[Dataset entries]
BEGIN
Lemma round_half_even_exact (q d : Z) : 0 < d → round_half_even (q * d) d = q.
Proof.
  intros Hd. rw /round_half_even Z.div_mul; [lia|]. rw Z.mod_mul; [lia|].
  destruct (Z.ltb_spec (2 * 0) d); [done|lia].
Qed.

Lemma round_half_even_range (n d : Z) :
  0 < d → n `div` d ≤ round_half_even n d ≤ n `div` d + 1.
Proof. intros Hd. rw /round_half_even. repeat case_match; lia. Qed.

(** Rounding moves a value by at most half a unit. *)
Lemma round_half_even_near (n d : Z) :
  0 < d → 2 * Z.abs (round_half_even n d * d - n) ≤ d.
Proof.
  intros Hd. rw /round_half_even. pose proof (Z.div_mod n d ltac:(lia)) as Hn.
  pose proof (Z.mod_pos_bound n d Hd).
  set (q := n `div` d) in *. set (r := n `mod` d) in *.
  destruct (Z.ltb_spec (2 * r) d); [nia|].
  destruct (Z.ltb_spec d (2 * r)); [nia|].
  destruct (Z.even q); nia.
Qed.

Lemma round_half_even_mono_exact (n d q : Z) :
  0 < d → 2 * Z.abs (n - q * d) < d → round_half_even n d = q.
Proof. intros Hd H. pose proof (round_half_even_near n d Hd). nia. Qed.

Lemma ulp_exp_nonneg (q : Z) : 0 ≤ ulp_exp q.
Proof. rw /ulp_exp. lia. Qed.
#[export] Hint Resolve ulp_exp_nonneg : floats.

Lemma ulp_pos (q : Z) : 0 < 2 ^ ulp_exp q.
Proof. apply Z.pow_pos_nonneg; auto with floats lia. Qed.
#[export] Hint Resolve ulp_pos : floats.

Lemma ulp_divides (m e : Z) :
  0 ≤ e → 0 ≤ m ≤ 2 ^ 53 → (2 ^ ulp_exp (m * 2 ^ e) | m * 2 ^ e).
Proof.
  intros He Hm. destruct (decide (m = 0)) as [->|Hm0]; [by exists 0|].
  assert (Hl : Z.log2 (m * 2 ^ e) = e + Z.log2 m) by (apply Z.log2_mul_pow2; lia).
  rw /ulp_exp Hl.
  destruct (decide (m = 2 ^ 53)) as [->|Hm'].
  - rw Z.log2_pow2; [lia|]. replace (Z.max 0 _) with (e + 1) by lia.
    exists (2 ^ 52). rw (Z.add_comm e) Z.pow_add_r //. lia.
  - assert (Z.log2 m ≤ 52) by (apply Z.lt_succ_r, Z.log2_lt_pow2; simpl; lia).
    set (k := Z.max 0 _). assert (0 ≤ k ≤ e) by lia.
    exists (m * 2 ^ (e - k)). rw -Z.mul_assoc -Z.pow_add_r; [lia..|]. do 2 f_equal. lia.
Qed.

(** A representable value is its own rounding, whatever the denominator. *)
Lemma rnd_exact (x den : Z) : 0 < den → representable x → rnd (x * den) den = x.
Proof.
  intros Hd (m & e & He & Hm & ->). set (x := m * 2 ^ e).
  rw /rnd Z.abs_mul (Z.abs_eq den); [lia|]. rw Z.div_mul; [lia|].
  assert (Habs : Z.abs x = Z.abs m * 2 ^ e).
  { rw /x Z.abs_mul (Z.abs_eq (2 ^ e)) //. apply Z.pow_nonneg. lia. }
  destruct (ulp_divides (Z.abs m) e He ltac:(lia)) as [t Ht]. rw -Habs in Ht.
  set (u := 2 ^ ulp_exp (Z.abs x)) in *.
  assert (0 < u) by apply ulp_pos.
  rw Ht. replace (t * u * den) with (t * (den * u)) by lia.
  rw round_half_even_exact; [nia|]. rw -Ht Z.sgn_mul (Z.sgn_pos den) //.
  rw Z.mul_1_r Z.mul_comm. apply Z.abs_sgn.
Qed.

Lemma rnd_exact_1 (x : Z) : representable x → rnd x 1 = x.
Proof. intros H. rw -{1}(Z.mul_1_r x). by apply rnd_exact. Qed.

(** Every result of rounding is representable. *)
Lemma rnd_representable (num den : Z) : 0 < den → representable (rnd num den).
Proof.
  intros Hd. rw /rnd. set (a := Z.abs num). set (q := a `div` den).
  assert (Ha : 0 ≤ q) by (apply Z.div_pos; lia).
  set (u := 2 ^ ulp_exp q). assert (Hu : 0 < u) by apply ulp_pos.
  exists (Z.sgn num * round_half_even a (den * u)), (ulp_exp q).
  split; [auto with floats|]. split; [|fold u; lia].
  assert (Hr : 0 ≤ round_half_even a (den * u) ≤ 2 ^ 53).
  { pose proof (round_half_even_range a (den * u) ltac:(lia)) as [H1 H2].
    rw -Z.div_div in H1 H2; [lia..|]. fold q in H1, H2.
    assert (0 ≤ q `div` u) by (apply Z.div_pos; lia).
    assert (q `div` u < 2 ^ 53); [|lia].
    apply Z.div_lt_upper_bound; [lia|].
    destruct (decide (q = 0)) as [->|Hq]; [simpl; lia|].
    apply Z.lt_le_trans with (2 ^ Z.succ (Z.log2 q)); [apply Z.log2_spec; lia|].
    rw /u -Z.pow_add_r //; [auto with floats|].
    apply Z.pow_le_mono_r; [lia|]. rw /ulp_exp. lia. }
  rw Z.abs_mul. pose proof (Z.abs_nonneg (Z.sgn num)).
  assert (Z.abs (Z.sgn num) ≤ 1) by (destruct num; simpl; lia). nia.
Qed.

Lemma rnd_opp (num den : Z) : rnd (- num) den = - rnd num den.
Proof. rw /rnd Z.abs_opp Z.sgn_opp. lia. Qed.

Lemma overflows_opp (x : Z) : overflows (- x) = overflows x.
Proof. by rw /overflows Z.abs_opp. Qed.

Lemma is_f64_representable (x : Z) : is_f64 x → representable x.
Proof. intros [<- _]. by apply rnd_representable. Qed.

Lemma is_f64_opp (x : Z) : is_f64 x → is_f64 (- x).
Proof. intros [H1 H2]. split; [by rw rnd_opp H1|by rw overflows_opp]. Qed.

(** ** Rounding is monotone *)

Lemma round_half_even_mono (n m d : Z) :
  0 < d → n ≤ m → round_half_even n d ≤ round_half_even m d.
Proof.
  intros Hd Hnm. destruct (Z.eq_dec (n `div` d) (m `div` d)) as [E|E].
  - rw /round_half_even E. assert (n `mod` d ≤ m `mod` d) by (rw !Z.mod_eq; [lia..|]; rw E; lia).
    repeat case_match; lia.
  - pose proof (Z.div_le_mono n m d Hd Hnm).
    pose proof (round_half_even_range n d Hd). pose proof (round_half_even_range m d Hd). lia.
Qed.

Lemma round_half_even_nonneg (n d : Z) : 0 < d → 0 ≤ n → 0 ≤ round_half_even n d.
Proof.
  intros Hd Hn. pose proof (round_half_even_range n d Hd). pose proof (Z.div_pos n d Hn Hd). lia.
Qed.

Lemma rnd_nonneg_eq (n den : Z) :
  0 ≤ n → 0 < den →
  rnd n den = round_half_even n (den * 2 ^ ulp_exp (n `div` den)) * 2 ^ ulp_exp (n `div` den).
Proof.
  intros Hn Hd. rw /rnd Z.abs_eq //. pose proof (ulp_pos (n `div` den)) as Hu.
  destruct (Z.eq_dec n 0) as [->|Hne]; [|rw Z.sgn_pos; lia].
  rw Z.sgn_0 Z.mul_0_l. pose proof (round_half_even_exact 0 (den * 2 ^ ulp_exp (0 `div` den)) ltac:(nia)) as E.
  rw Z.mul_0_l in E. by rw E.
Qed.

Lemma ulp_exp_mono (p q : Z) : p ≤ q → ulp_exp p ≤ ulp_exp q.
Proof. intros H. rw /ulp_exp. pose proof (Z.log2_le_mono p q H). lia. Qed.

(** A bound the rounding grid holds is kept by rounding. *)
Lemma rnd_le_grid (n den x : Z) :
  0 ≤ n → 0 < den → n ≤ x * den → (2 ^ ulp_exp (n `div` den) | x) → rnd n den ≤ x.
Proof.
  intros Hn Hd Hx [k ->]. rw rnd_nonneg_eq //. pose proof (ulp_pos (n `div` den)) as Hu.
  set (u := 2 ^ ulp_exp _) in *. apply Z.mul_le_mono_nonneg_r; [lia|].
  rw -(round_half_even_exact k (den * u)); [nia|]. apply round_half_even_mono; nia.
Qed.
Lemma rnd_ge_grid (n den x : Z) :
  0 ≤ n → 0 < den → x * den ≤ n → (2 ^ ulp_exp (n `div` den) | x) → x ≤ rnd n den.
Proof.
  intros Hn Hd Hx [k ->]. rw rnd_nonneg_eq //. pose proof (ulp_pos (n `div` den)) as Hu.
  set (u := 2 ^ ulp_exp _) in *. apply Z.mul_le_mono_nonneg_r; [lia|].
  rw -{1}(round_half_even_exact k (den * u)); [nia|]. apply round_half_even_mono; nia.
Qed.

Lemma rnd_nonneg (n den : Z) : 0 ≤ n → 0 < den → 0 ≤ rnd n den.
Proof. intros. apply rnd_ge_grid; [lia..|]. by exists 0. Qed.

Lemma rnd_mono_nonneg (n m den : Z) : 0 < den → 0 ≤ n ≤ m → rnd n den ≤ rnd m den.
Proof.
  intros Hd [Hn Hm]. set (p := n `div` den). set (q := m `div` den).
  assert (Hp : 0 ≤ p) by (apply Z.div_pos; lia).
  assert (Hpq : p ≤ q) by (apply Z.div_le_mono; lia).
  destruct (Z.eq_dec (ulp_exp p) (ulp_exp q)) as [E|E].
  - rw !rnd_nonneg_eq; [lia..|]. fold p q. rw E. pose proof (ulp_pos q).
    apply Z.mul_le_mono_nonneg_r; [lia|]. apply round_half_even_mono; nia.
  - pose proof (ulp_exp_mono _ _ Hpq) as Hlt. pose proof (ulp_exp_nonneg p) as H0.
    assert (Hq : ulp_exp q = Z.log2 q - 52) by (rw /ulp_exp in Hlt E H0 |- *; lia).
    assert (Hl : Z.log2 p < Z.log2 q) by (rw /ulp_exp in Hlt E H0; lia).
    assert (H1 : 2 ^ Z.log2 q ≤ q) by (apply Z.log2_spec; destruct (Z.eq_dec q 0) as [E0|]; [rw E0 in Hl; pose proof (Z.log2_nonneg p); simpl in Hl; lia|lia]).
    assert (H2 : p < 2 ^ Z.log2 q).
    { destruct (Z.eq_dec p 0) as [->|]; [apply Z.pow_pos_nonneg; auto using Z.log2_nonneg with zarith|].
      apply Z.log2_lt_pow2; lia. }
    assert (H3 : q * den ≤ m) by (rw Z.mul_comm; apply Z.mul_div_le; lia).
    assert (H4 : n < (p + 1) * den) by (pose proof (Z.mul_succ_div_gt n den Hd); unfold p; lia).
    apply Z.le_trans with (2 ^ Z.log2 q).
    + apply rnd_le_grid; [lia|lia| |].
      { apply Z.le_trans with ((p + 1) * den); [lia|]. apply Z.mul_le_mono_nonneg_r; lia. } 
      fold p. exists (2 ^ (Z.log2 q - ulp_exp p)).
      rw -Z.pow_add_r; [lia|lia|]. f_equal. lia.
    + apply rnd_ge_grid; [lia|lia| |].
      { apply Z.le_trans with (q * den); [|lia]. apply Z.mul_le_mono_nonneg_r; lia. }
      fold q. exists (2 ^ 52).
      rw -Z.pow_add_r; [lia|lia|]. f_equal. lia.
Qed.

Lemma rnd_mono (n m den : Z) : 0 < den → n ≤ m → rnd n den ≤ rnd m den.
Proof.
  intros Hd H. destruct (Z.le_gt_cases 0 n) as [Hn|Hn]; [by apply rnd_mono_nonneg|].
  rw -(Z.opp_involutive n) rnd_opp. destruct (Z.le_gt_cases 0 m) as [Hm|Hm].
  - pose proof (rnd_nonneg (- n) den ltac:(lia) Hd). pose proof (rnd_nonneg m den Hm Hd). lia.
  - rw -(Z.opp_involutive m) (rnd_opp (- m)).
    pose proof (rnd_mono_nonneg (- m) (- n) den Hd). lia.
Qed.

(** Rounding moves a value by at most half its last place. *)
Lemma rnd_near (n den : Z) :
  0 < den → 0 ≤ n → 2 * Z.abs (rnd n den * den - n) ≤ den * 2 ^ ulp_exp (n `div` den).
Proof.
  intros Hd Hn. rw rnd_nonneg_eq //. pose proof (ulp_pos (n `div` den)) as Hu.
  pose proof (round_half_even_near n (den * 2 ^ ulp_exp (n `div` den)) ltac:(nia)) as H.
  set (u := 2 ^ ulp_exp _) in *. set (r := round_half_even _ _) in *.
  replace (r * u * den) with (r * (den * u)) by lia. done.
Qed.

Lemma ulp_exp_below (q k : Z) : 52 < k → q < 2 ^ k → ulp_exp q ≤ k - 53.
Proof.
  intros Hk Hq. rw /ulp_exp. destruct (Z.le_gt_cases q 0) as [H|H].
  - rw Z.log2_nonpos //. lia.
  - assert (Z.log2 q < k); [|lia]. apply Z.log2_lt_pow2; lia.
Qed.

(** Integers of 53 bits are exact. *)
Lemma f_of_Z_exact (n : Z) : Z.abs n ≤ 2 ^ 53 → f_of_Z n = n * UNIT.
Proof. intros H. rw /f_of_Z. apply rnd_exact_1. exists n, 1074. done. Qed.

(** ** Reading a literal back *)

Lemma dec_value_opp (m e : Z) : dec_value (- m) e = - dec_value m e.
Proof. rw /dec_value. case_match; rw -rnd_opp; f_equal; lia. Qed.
END
_PROBLEM STATEMENT_:
Line count for "done": count the lines of the records above that contain it and give only the number.

_YOUR SOLUTION_:
3